_WORK ORDER_
In the following listing, find the lines containing "environment" and report them.

====

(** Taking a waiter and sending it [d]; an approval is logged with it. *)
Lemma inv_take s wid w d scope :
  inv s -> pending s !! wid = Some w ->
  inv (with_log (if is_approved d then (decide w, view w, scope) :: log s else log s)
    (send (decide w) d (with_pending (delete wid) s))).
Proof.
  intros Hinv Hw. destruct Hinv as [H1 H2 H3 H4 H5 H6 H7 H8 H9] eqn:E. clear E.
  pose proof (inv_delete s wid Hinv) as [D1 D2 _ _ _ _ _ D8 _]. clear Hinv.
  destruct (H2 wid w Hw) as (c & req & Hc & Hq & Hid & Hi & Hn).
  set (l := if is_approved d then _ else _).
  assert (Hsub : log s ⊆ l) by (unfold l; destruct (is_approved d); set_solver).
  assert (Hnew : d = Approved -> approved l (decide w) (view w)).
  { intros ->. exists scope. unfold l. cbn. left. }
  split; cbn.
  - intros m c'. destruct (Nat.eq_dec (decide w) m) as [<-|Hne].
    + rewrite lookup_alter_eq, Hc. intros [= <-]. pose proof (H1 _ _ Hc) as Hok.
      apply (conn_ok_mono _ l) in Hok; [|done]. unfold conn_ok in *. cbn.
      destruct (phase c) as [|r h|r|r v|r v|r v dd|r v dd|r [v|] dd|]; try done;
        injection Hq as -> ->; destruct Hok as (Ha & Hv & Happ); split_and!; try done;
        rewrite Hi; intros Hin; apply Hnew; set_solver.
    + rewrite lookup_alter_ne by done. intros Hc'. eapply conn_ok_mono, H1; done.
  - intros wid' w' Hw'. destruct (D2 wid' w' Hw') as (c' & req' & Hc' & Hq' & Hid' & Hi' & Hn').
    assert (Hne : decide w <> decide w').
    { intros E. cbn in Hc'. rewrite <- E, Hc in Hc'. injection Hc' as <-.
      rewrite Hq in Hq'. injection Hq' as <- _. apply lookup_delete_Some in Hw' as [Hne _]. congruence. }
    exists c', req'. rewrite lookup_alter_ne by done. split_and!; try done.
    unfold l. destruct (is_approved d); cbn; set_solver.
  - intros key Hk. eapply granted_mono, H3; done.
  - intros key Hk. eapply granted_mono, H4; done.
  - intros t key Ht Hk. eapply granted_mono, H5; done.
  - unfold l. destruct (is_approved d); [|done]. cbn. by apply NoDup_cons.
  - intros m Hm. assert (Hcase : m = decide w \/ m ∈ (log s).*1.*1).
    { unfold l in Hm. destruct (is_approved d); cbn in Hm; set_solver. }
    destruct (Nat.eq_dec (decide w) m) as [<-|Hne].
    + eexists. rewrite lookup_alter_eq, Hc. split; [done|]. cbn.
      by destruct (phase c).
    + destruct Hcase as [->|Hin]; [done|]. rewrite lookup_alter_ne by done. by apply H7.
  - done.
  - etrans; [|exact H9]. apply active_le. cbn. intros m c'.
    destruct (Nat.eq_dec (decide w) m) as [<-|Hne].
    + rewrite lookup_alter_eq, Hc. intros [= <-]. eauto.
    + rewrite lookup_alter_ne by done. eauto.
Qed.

====

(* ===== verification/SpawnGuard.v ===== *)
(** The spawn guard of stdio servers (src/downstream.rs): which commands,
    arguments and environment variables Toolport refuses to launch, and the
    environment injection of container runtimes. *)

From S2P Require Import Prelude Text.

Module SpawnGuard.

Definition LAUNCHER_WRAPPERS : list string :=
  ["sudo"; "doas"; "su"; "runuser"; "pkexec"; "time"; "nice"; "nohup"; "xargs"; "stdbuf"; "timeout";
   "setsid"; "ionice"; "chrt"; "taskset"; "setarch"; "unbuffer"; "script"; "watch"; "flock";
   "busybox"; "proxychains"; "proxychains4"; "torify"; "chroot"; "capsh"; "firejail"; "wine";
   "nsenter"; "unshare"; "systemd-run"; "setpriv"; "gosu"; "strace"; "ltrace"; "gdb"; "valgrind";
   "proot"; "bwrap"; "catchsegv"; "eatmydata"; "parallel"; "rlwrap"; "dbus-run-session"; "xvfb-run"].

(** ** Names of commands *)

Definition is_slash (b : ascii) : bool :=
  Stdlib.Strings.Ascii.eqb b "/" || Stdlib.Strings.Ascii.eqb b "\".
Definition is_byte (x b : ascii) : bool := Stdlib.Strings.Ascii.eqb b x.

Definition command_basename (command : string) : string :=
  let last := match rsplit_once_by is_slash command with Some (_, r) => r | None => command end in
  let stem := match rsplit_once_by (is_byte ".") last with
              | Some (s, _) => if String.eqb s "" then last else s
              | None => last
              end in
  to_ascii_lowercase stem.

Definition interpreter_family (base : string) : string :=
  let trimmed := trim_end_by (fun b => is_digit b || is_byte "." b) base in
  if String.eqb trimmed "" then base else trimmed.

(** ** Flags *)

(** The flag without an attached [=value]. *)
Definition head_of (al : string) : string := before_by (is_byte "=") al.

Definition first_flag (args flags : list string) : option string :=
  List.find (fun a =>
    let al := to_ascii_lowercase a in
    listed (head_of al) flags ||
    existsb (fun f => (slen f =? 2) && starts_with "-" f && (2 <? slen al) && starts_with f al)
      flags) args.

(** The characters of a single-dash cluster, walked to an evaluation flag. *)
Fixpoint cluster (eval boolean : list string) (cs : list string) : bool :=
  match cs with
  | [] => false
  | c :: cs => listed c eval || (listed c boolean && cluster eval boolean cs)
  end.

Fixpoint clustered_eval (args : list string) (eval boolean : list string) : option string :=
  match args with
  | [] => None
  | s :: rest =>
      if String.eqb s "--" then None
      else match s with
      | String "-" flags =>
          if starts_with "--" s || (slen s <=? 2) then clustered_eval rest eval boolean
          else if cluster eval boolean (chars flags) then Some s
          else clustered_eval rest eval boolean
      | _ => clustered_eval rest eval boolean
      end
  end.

====

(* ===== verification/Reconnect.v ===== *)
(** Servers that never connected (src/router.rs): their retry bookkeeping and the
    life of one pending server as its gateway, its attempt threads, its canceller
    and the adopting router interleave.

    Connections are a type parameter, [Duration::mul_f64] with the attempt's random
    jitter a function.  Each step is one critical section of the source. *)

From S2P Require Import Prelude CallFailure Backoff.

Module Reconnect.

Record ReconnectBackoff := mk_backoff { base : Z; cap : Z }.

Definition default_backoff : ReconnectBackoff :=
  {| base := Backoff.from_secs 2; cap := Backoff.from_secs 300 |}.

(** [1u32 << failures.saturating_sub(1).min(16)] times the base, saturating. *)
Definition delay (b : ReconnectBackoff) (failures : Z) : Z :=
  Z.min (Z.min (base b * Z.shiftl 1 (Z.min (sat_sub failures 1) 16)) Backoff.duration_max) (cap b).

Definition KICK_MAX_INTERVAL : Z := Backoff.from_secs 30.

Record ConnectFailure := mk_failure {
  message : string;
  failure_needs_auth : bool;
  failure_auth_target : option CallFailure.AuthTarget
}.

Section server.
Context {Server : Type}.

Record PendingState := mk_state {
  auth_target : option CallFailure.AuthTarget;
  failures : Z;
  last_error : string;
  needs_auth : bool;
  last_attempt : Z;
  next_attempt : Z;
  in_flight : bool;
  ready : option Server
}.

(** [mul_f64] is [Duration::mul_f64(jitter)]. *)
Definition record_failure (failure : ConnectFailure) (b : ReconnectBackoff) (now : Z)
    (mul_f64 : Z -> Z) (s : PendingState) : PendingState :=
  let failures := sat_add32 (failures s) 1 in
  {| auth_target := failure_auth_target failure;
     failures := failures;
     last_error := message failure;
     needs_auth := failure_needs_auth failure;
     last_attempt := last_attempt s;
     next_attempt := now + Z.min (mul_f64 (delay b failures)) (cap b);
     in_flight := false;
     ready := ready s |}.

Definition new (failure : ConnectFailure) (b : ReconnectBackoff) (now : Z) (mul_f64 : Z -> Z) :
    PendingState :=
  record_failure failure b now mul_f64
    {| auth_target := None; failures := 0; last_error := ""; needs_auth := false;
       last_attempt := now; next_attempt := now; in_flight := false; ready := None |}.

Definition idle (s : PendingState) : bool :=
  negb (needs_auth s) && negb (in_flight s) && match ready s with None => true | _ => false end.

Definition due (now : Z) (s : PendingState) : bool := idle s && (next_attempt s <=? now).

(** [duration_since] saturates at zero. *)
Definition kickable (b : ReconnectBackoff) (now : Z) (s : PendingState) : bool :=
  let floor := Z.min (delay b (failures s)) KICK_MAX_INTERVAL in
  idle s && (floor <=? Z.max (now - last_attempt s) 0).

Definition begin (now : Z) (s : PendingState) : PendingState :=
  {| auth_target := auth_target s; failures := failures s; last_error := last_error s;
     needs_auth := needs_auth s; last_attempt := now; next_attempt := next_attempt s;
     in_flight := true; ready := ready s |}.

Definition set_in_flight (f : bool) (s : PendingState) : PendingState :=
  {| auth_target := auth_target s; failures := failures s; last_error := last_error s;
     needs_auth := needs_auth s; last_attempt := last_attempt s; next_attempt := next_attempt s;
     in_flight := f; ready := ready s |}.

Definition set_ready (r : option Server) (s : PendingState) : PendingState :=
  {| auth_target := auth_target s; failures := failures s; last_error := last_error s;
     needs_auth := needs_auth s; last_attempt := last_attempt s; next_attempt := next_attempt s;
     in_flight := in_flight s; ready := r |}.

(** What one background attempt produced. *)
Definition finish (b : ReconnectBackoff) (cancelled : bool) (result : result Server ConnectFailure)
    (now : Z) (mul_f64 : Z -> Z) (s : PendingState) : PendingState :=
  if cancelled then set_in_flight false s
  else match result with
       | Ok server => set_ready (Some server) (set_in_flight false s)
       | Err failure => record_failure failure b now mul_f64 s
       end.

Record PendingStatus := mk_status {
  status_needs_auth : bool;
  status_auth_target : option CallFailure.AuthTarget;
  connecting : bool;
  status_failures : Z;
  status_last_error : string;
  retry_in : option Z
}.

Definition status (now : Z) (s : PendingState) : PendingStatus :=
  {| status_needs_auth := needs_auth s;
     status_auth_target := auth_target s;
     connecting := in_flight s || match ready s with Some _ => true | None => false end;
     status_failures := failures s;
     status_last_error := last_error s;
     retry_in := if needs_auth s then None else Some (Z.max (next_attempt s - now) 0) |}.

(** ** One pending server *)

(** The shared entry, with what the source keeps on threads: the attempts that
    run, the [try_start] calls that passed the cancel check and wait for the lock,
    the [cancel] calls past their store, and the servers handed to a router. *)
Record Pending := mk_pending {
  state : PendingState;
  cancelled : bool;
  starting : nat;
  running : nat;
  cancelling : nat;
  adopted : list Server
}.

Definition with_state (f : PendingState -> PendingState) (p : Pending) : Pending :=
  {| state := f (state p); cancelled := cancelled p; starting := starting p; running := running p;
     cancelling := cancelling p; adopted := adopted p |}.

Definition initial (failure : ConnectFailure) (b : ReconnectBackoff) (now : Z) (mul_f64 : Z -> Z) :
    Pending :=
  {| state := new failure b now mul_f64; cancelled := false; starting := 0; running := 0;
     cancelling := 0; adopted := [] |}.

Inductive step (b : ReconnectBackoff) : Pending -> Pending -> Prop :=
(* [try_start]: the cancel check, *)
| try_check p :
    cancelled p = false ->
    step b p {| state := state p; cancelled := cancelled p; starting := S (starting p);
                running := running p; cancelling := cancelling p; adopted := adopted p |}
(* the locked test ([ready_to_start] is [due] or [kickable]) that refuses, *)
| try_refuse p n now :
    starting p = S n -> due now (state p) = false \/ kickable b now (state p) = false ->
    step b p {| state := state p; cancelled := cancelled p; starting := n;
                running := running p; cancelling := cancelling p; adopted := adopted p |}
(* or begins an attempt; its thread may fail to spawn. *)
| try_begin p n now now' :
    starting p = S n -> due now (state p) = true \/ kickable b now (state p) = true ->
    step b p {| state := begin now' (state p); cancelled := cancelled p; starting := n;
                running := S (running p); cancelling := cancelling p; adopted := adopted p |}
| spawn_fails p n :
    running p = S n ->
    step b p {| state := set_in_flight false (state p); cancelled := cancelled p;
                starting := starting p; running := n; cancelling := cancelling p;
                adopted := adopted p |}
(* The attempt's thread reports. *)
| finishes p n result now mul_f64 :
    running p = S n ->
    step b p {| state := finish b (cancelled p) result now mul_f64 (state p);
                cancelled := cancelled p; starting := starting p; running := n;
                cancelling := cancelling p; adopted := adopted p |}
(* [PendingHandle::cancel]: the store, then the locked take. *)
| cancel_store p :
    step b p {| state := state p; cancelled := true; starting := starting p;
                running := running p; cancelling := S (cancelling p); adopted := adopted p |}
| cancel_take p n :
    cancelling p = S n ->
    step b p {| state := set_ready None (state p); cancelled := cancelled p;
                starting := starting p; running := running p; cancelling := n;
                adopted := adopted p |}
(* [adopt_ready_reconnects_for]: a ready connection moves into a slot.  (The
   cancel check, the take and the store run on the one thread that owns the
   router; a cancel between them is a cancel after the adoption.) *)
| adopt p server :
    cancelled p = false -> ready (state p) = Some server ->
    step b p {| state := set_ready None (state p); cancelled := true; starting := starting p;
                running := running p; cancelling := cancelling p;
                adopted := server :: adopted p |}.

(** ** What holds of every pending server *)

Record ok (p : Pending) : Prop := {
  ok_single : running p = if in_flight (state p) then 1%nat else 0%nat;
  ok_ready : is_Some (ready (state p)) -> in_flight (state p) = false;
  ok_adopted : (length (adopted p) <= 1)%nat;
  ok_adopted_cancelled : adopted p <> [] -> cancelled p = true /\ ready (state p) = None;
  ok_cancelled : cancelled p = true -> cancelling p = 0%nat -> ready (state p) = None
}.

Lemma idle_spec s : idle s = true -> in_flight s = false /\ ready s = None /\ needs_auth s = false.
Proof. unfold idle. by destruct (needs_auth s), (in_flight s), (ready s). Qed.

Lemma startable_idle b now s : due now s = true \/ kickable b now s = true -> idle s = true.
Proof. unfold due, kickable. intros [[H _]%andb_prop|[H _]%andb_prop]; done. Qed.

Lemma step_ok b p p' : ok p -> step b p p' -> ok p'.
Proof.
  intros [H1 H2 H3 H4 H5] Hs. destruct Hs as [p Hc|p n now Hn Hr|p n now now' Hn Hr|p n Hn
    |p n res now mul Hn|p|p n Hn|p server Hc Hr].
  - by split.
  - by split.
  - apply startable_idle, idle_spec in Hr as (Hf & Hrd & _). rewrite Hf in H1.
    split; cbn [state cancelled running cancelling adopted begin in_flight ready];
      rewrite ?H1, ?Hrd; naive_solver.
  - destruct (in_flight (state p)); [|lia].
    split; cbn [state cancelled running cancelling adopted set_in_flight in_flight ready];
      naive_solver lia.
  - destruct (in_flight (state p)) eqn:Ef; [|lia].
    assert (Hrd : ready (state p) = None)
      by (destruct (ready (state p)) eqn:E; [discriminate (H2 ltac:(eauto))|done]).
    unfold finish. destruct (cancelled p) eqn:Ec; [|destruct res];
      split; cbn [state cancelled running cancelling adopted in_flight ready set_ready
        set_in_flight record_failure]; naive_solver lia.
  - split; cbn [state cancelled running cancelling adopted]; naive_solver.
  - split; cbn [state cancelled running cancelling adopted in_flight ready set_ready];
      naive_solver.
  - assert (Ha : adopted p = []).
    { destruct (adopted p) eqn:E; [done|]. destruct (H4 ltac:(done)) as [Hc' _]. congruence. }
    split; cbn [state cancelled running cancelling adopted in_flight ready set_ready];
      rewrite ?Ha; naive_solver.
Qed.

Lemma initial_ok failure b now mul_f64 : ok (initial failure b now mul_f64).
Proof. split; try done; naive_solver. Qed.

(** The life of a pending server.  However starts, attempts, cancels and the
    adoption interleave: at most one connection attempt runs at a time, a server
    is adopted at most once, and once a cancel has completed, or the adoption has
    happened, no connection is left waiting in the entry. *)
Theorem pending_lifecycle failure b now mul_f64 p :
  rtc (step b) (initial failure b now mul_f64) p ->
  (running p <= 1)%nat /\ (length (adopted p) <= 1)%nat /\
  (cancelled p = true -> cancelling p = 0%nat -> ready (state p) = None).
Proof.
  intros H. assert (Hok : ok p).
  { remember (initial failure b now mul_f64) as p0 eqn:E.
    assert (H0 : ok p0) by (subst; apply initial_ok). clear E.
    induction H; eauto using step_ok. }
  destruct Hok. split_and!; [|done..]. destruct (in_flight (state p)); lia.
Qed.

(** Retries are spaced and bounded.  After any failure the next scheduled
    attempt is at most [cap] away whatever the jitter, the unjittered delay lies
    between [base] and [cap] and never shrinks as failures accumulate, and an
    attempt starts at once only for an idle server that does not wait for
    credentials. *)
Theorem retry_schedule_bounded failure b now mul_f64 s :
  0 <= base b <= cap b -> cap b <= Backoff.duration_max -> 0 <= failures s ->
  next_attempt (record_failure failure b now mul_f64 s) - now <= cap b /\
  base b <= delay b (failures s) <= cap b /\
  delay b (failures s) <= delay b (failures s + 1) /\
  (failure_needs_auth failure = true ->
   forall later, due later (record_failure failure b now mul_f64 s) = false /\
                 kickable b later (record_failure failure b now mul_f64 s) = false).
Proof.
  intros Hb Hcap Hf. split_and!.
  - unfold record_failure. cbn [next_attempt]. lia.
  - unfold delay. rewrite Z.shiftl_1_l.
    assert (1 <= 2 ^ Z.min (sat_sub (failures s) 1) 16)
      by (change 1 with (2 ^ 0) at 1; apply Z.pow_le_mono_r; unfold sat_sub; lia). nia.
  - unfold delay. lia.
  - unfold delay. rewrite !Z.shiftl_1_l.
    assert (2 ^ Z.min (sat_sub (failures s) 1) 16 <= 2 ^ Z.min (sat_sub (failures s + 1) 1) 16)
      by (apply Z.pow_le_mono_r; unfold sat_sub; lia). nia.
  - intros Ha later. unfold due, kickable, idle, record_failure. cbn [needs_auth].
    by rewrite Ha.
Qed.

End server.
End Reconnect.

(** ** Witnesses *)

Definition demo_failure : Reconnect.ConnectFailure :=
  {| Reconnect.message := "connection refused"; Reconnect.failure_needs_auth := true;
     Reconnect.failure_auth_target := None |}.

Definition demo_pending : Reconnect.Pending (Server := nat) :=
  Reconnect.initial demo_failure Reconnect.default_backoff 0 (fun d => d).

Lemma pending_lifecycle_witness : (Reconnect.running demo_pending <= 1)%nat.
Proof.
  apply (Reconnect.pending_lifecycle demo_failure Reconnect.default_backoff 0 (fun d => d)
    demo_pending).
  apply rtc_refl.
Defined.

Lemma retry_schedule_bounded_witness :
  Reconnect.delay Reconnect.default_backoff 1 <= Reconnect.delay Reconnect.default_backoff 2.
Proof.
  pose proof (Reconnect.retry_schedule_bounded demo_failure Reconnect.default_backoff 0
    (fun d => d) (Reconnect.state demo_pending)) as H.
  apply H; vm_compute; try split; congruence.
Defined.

====

_ANSWER BOX_
    arguments and environment variables Toolport refuses to launch, and the
    environment injection of container runtimes. *)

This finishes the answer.